Deskripsi

Untuk metode RT-PCR satu langkah yang sangat sensitif dan spesifik

• Persiapan satu tabung yang cepat dan mudah
• RT-PCR satu tahap yang efisien untuk semua pola RNA tanpa optimisasi
• Campuran enzym yang unik untuk kekhususan dan sensitivitas yang tinggi
• Campuran enzym yang seimbang dengan reverse-transcription buffer yang optimal

QIAGEN One-Step RT-PCR Kit memberikan campuran dari Sensiscript dan Omniscript Reverse Transcriptases, HotStarTaq DNA Polymerase, QIAGEN OneStep RT-PCR Buffer, campuran dNTP, dan Q-Solution. Zat aditif baru yang mengefisiensikan amplifikasi dari pola yang rumit (contoh, GC-rich). Kemudahan persiapan satu tabung dan komponen yang optimal berdampak pada hasil yang sangat sensitif dan sukses.

Deteksi virus RNA yang efisien dengan OneStep RT-PCR Kit

336 bp fragmen dari gen-F mRNA telah di reverse-transcribed dan diperkuat dari virus RNA Sendai yang terisolasi dari sel Vero yang terus terinfeksi.
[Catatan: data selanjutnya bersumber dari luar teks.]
(** X8.  Before normalisation the mix is bounded.  For a catalog mood,
    whenever the mixing loop completes on a silent track, every sample of
    the track is at most 0.45 times the peak of the melody instrument plus
    four chord notes of 0.20 * 1.3 each in absolute value, hence at most
    1.625. *)
Theorem completed_mix_bounded (mood_key : string) (mood : Mood)
    (instrument : string) (n : nat) (events : list MelodyEvent)
    (st_end : MixState) :
  dict_get MOODS mood_key = Some mood ->
  mix_loop mood instrument (initial_state (repeat 0%R n)) events = Ok st_end ->
  (forall j,
     (Rabs (nth j (final_track_data st_end) 0)
      <= 45 / 100 * recipe_peak instrument + 4 * (26 / 100))%R) /\
  (45 / 100 * recipe_peak instrument + 4 * (26 / 100) <= 1625 / 1000)%R.
Proof.
  intros Hmood Hloop.
  pose proof (recipe_peak_le instrument) as [Hp0 Hp1].
  split; [| lra].
  assert (Hsilent : forall j, nth j (repeat 0%R n) 0%R = 0%R).
  { intros j. apply nth_repeat. }
  apply (mix_loop_bounded mood instrument (catalog_chords_sound _ _ Hmood)
           (45 / 100 * recipe_peak instrument + 4 * (26 / 100))%R events
           (voices_bounded _ _ instrument Hmood) _ _ Hloop).
  - cbn. lia.
  - intros j _. cbn [initial_state final_track_data]. apply Hsilent.
  - intros j. cbn [initial_state final_track_data]. rewrite Hsilent, Rabs_R0. lra.
Qed.
Lemma black_registered_sound : sound black_registered.
Proof. exact (proses_string_sound 7 "register_player black" init init_sound). Qed.


(** ** What every command keeps *)

(** X1. One command, whatever its line, keeps the invariant of the engine:
    players sit under the identifier of their colour, so there are at most
    two; for each colour the gems its player has collected and the gems of
    the colour still in the stage add up to the requirement; and the scores
    are those of a best of five -- five stages, scores between 0 and 3, a
    colour with 3 wins is the match winner, an announced match winner agrees
    with the scores.  The start state satisfies the invariant, by
    [init_sound]. *)
Theorem commands_keep_invariant (now : Z) (line : string) (s : game) :
  ids_follow_colors (players s) -> gems_accounted s -> best_of_five s ->
  let s' := (proses_string now line s).2 in
  ids_follow_colors (players s') ∧ gems_accounted s' ∧ best_of_five s'
  ∧ (size (players s') <= 2)%nat.
Proof.
  intros Hids Hacc Hbo s'. subst s'.
  destruct (proses_string_sound now line s (conj Hids (conj Hacc Hbo)))
    as (Hids' & Hacc' & Hbo').
  split; [exact Hids' | split; [exact Hacc' | split; [exact Hbo' |]]].
  apply ids_at_most_two, Hids'.
Qed.

Lemma commands_keep_invariant_witness : gems_accounted black_registered.
Proof.
  exact (proj1 (proj2 (commands_keep_invariant 7 "register_player black" init
                         (proj1 init_sound) (proj1 (proj2 init_sound))
                         (proj2 (proj2 init_sound))))).
Defined.

(** X2. In a state that satisfies the gem accounting, with neither winner
    set, a player who arrives at the exit wins the stage exactly when no gem
    of its colour is left in the stage. *)
Theorem exit_wins_when_no_gem_left (s : game) (pid : string) (p : player) :
  ids_follow_colors (players s) ->
  gems_accounted s ->
  undecided s ->
  players s !! pid = Some p ->
  stage_winner (_player_at_exit pid s).2 = Some pid
  <-> remaining (color_type p) s = 0%nat.
Proof.
  intros Hids Hacc Hu Hp. rewrite (player_at_exit_winner_iff s pid p Hp Hu).
  destruct (Hacc (color_type p)) as [Hnn Hsum].
  unfold collected_by in *. rewrite <- (Hids pid p Hp), Hp in Hnn, Hsum.
  lia.
Qed.

Lemma exit_wins_when_no_gem_left_witness :
  stage_winner (_player_at_exit "player_black" black_registered).2
  = Some "player_black"
  <-> remaining black black_registered = 0%nat.
Proof.
  exact (exit_wins_when_no_gem_left black_registered "player_black"
           (mk_player black 50 532 1 0 false)
           (proj1 black_registered_sound)
           (proj1 (proj2 black_registered_sound))
           ltac:(split; vm_compute; reflexivity)
           ltac:(vm_compute; reflexivity)).
Defined.



(** ** The match clock *)

Lemma clock_runs_started (now : Z) (s : game) :
  now ≠ 0 -> clock_runs s -> clock_runs (start_clock now s).
Proof.
  intros Hnow Hc. rewrite (start_clock_idle now s Hc). exact Hc.
Qed.

Lemma clock_runs_same (s t : game) :
  start_time t = start_time s -> (players s = ∅ -> players t = ∅) ->
  clock_runs s -> clock_runs t.
Proof.
  intros Hst Hpl [Hempty | Hruns]; [left; apply Hpl, Hempty |].
  right. rewrite Hst. exact Hruns.
Qed.

Lemma clock_runs_update (s : game) (pid : string) (p p' : player) :
  players s !! pid = Some p ->
  clock_runs s ->
  clock_runs (set_players (<[pid := p']> (players s)) s).
Proof.
  intros Hp. apply clock_runs_same; [reflexivity |].
  intros Hempty. rewrite Hempty, lookup_empty in Hp. discriminate.
Qed.

Lemma handle_stage_win_clock (winner_id : string) (s : game) :
  clock_runs s -> clock_runs (_handle_stage_win winner_id s).2.
Proof.
  intros Hc. unfold _handle_stage_win, _determine_final_winner, ret, raise.
  repeat (case_if || case_match); exact Hc.
Qed.

Lemma bind_clock {A B} (c : M A) (k : A -> M B) (s : game) :
  clock_runs (c s).2 ->
  (∀ a t, clock_runs t -> clock_runs (k a t).2) ->
  clock_runs (bind c k s).2.
Proof.
  intros Hc Hk. unfold bind. destruct (c s) as [[a | e] t]; simpl in *.
  - apply Hk, Hc.
  - exact Hc.
Qed.

Lemma register_player_clock (now : Z) (a : string) (s : game) :
  now ≠ 0 -> clock_runs s -> clock_runs (_register_player now a s).2.
Proof.
  intros Hnow Hc. unfold _register_player, ret, raise.
  destruct (parse_color (lower a)) as [c |]; [| exact Hc].
  destruct (players s !! player_id_of c) eqn:Hp; [exact Hc |].
  destruct (levels s !! current_level_index s) as [lv |]; [| exact Hc].
  cbv zeta. cbn [players start_time set_players].
  destruct Hc as [Hempty | Hruns].
  - rewrite Hempty.
    rewrite map_size_insert_None by apply lookup_empty.
    rewrite map_size_empty. cbn [Nat.eqb andb].
    destruct (truthy_time (start_time s)) eqn:Ht; cbn [negb snd].
    + right. exact Ht.
    + right. cbn. apply negb_true_iff, Z.eqb_neq, Hnow.
  - rewrite Hruns, andb_false_r. right. exact Hruns.
Qed.

Lemma load_level_clock (i : nat) (s : game) :
  clock_runs s -> clock_runs (_load_level i s).
Proof.
  intros Hc. destruct (levels s !! i) as [lv |] eqn:Hlv.
  - rewrite (load_level_loaded s i lv Hlv).
    apply (clock_runs_same s); [reflexivity | | exact Hc].
    unfold loaded. cbn [players]. intros Hempty. rewrite Hempty.
    apply fmap_empty.
  - unfold _load_level. rewrite Hlv. exact Hc.
Qed.

Lemma proses_string_clock (now : Z) (line : string) (s : game) :
  now ≠ 0 -> clock_runs s -> clock_runs (proses_string now line s).2.
Proof.
  intros Hnow Hc. unfold proses_string.
  destruct (split (strip line)) as [| part0 args]; [exact Hc |].
  cbv zeta. rewrite (start_clock_idle now s Hc).
  repeat case_if.
  - destruct args as [| a0 args]; [exact Hc |].
    apply register_player_clock; assumption.
  - unfold _set_player_state, ret.
    repeat (case_if || case_match); try exact Hc.
    eapply clock_runs_update; eassumption.
  - exact Hc.
  - unfold _get_player_info, ret. repeat (case_if || case_match); exact Hc.
  - unfold _collect_gem, ret.
    repeat (case_if || case_match); try exact Hc.
    eapply (clock_runs_same (set_players _ s)); [reflexivity | intros Hq; exact Hq |].
    eapply clock_runs_update; eassumption.
  - unfold _check_hazard_collision, ret.
    repeat (case_if || case_match); try exact Hc.
    all: apply bind_clock; [| intros; assumption].
    all: apply handle_stage_win_clock.
    all: eapply clock_runs_update; eassumption.
  - unfold _player_at_exit, ret.
    repeat (case_if || case_match); try exact Hc.
    all: apply bind_clock; [| intros; assumption].
    all: try apply handle_stage_win_clock.
    all: eapply clock_runs_update; eassumption.
  - simpl. rewrite full_reset_fresh. left. reflexivity.
  - exact Hc.
Qed.

Lemma fire_timer_clock (s s' : game) :
  fire_timer s = Some s' -> clock_runs s -> clock_runs s'.
Proof.
  unfold fire_timer. destruct (timers s) as [| [dt []] rest]; [discriminate |].
  intros [= <-] Hc. unfold _load_next_stage.
  repeat case_if.
  - exact Hc.
  - apply load_level_clock. exact Hc.
  - unfold _determine_final_winner. repeat case_if; exact Hc.
Qed.

Lemma clock_runs_init : clock_runs init.
Proof. left. reflexivity. Qed.

(** X4. The match clock runs whenever a player is registered.  In a state
    where this holds and whose current stage is in the catalog -- the start
    state is one, by [clock_runs_init] and [init_well_formed] -- a command
    served at a clock reading other than 0 keeps both; and so does the
    callback of a stage timer run from start to end, which writes neither
    the start time nor the set of players. *)
Theorem clock_keeps_running (now : Z) (line : string) (s : game) :
  now ≠ 0 ->
  well_formed s ->
  clock_runs s ->
  let s' := (proses_string now line s).2 in
  well_formed s' ∧ clock_runs s'
  ∧ ∀ t, fire_timer s = Some t -> well_formed t ∧ clock_runs t.
Proof.
  intros Hnow Hwf Hc s'. subst s'.
  split; [apply proses_string_well_formed, Hwf |].
  split; [apply proses_string_clock; assumption |].
  intros t Hfire. split.
  - apply (fire_timer_well_formed s t Hfire Hwf).
  - apply (fire_timer_clock s t Hfire Hc).
Qed.

Lemma clock_keeps_running_witness : clock_runs black_registered.
Proof.
  exact (proj1 (proj2 (clock_keeps_running 7 "register_player black" init
                         ltac:(discriminate) init_well_formed
                         clock_runs_init))).
Defined.

(** ** Stage loading *)

(** X5. Loading a stage of the catalog replaces the gems by those of the stage
    definition: the gem at position [n] of the definition is stored under
    [f"{type}_gem_{n}"], nothing else is a gem, however many gems the
    previous stage had left; and for each colour the gems in place are as
    many as the requirement. *)
Theorem stage_load_gems (s : game) (i : nat) (lv : level) :
  levels s !! i = Some lv ->
  let s' := _load_level i s in
  size (gems s') = length (level_gems lv) ∧
  next_gem_id s' = length (level_gems lv) ∧
  (∀ n gt x y, level_gems lv !! n = Some (gt, x, y) ->
               gems s' !! gem_id_of gt n = Some (mk_gem x y gt)) ∧
  (∀ k g, gems s' !! k = Some g ->
          ∃ n gt x y, level_gems lv !! n = Some (gt, x, y)
                      ∧ k = gem_id_of gt n ∧ g = mk_gem x y gt) ∧
  (∀ c, Z.of_nat (remaining c s') = required_gems c s').
Proof.
  intros Hlv s'. subst s'. rewrite (load_level_loaded s i lv Hlv).
  unfold loaded. cbn [gems next_gem_id].
  destruct (inserts_spec gem_key gem_entry gem_key_inj (level_gems lv) ∅ 0
              (keys_below_empty _ _)) as (_ & Hsz & Hin & _ & Hout).
  rewrite map_size_empty in Hsz.
  split; [exact Hsz |]. split; [reflexivity |]. split; [| split].
  - intros n gt x y Hn. apply (Hin n (gt, x, y) Hn).
  - intros k g Hg. destruct (Hout k g Hg) as [He | (n & [[gt x] y] & Hn & -> & ->)].
    + rewrite lookup_empty in He. discriminate.
    + exists n, gt, x, y. repeat split. exact Hn.
  - intros c. unfold remaining. cbn [gems].
    pose proof (inserts_filter_size gem_key gem_entry gem_key_inj
                  (fun g => gem_type g = c) (level_gems lv) ∅ 0
                  (keys_below_empty _ _)) as Hsize.
    cbn beta in Hsize. rewrite Hsize, map_filter_empty, map_size_empty.
    rewrite Nat.add_0_l. destruct c; reflexivity.
Qed.

Lemma stage_load_gems_witness :
  size (gems (_load_level 2 black_registered)) = 6%nat.
Proof.
  exact (proj1 (stage_load_gems black_registered 2 level_3
                  ltac:(vm_compute; reflexivity))).
Defined.

(** X6. Loading a stage of the catalog replaces the walls, the hazards and the
    exit: the walls are the four boundary walls followed by the walls of the
    definition, numbered from [wall_0]; the hazard at position [n] is stored
    under [f"{color}_pool_{n}"]; the exit is the one of the definition. *)
Theorem stage_load_geometry (s : game) (i : nat) (lv : level) :
  levels s !! i = Some lv ->
  let s' := _load_level i s in
  size (walls s') = (4 + length (level_walls lv))%nat ∧
  (∀ n w, (boundary_walls ++ level_walls lv) !! n = Some w ->
          walls s' !! wall_id_of n = Some (wall_entry w)) ∧
  size (hazards s') = length (level_hazards lv) ∧
  (∀ n h, level_hazards lv !! n = Some h ->
          hazards s' !! hazard_key h n = Some (hazard_entry h)) ∧
  (∀ k h, hazards s' !! k = Some h ->
          ∃ n d, level_hazards lv !! n = Some d
                 ∧ k = hazard_key d n ∧ h = hazard_entry d) ∧
  exit_area s' = wall_entry (level_exit lv).
Proof.
  intros Hlv s'. subst s'. rewrite (load_level_loaded s i lv Hlv).
  unfold loaded. cbn [walls hazards exit_area].
  destruct (inserts_spec wall_key wall_entry wall_key_inj
              (boundary_walls ++ level_walls lv) ∅ 0 (keys_below_empty _ _))
    as (_ & Hwsz & Hwin & _ & _).
  destruct (inserts_spec hazard_key hazard_entry hazard_key_inj
              (level_hazards lv) ∅ 0 (keys_below_empty _ _))
    as (_ & Hhsz & Hhin & _ & Hhout).
  rewrite map_size_empty in Hwsz. rewrite map_size_empty in Hhsz.
  rewrite length_app in Hwsz.
  split; [exact Hwsz |]. split; [| split; [exact Hhsz | split; [| split]]].
  - intros n w Hn. apply (Hwin n w Hn).
  - intros n h Hn. apply (Hhin n h Hn).
  - intros k h Hh. destruct (Hhout k h Hh) as [He | (n & d & Hn & -> & ->)].
    + rewrite lookup_empty in He. discriminate.
    + exists n, d. repeat split. exact Hn.
  - reflexivity.
Qed.

Lemma stage_load_geometry_witness :
  size (walls (_load_level 4 init)) = 13%nat.
Proof.
  exact (proj1 (stage_load_geometry init 4 level_5
                  ltac:(vm_compute; reflexivity))).
Defined.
Reaksi telah dipersiapkan menggunakan QIAGEN OneStep RT-PCR Kit dan indikasi angka dari salinan genom virus. M: markers. (Data disediakan oleh H. Rausch, Max Planck Institute for Biochemistry, Martinsried, Germany sebagai bagian dari projek “Experimental control of virological work at safety levels 2 and 3 in Bavaria,” didukung oleh Bavarian Ministry of the Environment.).

RT-PCR yang sangat khusus menggunakan sedikit jumlah pola.

RT-PCR satu langkah dilakukan menggunakan angka indikasi RNA total dari sel HeLa dan primer khusus untuk α-catenin, menguatkan 690 bp hasil. Seluruh reaksi dilakukan mengikuti instruksi penyalur. M: 100 bp tangga.

Temperatur proses penguatan dengan bentangan yang luas

Temperatur proses penguatan primer yang optimal bergantung pada komposisi dasar (contoh, proporsi nukleotida A, T, G, dan C), konsentrasi primer, dan lingkungan reaksi ionik. QIAGEN PCR Buffers mengandung K⁺ dan NH4⁺ dan menghasilkan banyak PCR yang khusus pada bentangan yang luas dari temperatur proses penguatan (lihat figur “Increased specific primer annealing“). Keistimewaan ini didapatkan dengan destabilisasi non-specifically bound primers, menghasilkan kondisi reaksi yang lebih kuat dan menghilangkan kebutuhan untuk mengoptimisasi temperatur proses penguatan yang membosankan. Sebaliknya, bentangan optimal temperatur dari proses penguatan PCR lebih kecil dan tidak mudah ditebak dengan menggunakan PCR atau one-step RT-PCR buffer yang hanya mengandung K⁺, sebagaimana diilustrasikan pada figur “Influence of annealing temperature on specificity“.